Their value-add was to create a range of face shields to suit different international standards, as well as different assembly methods so the shields could be made on non-industrial 3D printers.

Mr Cronin, who is studying a Bachelor of Engineering in Network and Software Engineering (Honours), and Mr Hodson, studying a Bachelor of Engineering (Honours), came up with their design in just 48 hours. The hackathon saw 2,400 competitors in 200 teams from around the world compete in five categories.

“Many of us in the UC Engineering Society own 3D printers, but because they are budget printers, they are really small so there isn’t enough room to print the face shield designs being made around the world right now,” Mr Cronin said.

“It all depends on the tools you have, and the good thing is that our design can fit onto smaller 3D printers so more people can pitch in and help.”

The designs are now available free to download and ready to print from any 3D printer around the world. They have already had 80 people download their designs – but their work doesn’t stop there.

“We won $5,000 at the Hackathon, and I know we are going to use a bit of it to help manufacture the designs we have made and buy some 3D printer filament to start printing some designs for the local community,” Mr Cronin said.

Dr John Debs

Dr John Debs in the ANU MakerSpace inspecting PPE. Photo: Jamie Kidston, ANU.

At the ANU, their MakerSpace has produced 2,000 face shields and is preparing to make another 15,000 as required.

They have also created a prototype face mask that volunteers are sewing and returning to ANU to be sterilised and made ready for use by people working in non-frontline health services, such as pathology labs. They have enough volunteers and materials to make about 2,000 face masks.
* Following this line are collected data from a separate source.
(* ===== verification/Conn.v ===== *)
(** * Connection state and connection commands
    (src/internal/commands/conn.go, auth.go)

    A connection is its number; the pointers to its state that the registry
    hands out inside its lock are the entries of a map.  Looking a connection
    up creates its entry. *)

From S2P Require Import Prelude GoLib GoStrings Resp Cmd Acl Router Arity.
Open Scope Z_scope.
Open Scope gedis_scope.

Module conn.
Import network (Ctx, c_conn, connId).

(** ** The registry *)

Record TrackingCfg : Type := mkCfg { On : bool; BCast : bool; OptIn : bool; OptOut : bool; NoLoop : bool; Prefixes : list bytes }.
Definition no_tracking : TrackingCfg := mkCfg false false false false false [].

(** The fields of CLIENT TRACKING are one record. *)
Record ConnState : Type := mkState {
  ID : Z; Proto : Z; cName : bytes; LibName : bytes; LibVer : bytes; ReadOnly : bool; Track : TrackingCfg; CachingYes : bool;
}.

Record ConnRegistry : Type := mkConns { m : gmap Z ConnState; nextID : Z }.
Definition NewConnRegistry : ConnRegistry := mkConns ∅ 0.

Definition state (c : Z) (r : ConnRegistry) : ConnState * ConnRegistry :=
  match m r !! c with
  | Some st => (st, r)
  | None =>
      let st := mkState (nextID r + 1) 2 [] [] [] false no_tracking false in
      (st, mkConns (<[c := st]> (m r)) (nextID r + 1))
  end.

(** A change of the entry. *)
Definition update (c : Z) (f : ConnState -> ConnState) (r : ConnRegistry) : ConnRegistry :=
  let '(st, r) := state c r in mkConns (<[c := f st]> (m r)) (nextID r).

Definition IDOf (c : Z) (r : ConnRegistry) : Z * ConnRegistry := let '(st, r) := state c r in (ID st, r).
Definition ProtoOf (c : Z) (r : ConnRegistry) : Z * ConnRegistry := let '(st, r) := state c r in (Proto st, r).
Definition NameOf (c : Z) (r : ConnRegistry) : bytes * ConnRegistry := let '(st, r) := state c r in (cName st, r).
Definition LibInfoOf (c : Z) (r : ConnRegistry) : (bytes * bytes) * ConnRegistry := let '(st, r) := state c r in ((LibName st, LibVer st), r).
Definition TrackingOf (c : Z) (r : ConnRegistry) : TrackingCfg * ConnRegistry := let '(st, r) := state c r in (Track st, r).
Definition CachingYesOf (c : Z) (r : ConnRegistry) : bool * ConnRegistry := let '(st, r) := state c r in (CachingYes st, r).

(** The first entry with the id; ids are distinct. *)
Definition ConnByID (id : Z) (r : ConnRegistry) : option Z :=
  fst <$> List.find (fun x : Z * ConnState => ID x.2 =? id) (map_to_list (m r)).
Founder of the MakerSpace Dr John Debs said the PPE would be provided to health workers in the ACT and NSW free of charge.

“We see this as a community good from the University to supplement the usual supply chain of hospitals, general practices and other frontline health services,” said Dr Debs of the ANU Research School of Physics.

“We had heard buzz around people 3D printing face shields but, after looking at the designs, we knew we could make them faster and more effectively with other tools. We found some open-source designs from the United States, and we ran with them as a starting point.”

ANU MakerSpace is working closely with ACT Health and NSW Health to provide face shields.

MakerSpace staff member managing the PPE effort Rachael Hanrick said artists, craftspeople and designers from the ANU School of Art and Design have provided critical expertise to the project.

“These people are all makers and doers, and their hands-on making experience and material knowledge are invaluable in our MakerSpace community and for this project in particular,” said Ms Hanrick, who is a mechanical engineer, has trained as a fine-furniture maker and is undertaking a Master of Design.

“We did not reinvent the wheel – we built on design work that had already been done in other parts of the world hit harder and faster by COVID-19 than Australia has been so far. Our strength lies in the speed with which we can go from an idea to production, drawing on the strong networks and agile nature of our makerspace,” she said.

Ms Hanrick said making is a fundamental human activity, and its importance in educational and vocational settings cannot be understated.

“Modern maker spaces are in many ways a continuation of shared making communities that have existed for centuries – examples ranging from woodworking guilds, quilting circles, Men’s Sheds, hackerspaces and R&D labs,” Ms Hanrick said.

“While technologies such as 3D printers and laser cutters are more accessible than ever, they are still limited to relatively affluent makers – maker spaces fill this void as communal spaces that give access to a shared pool of resources.”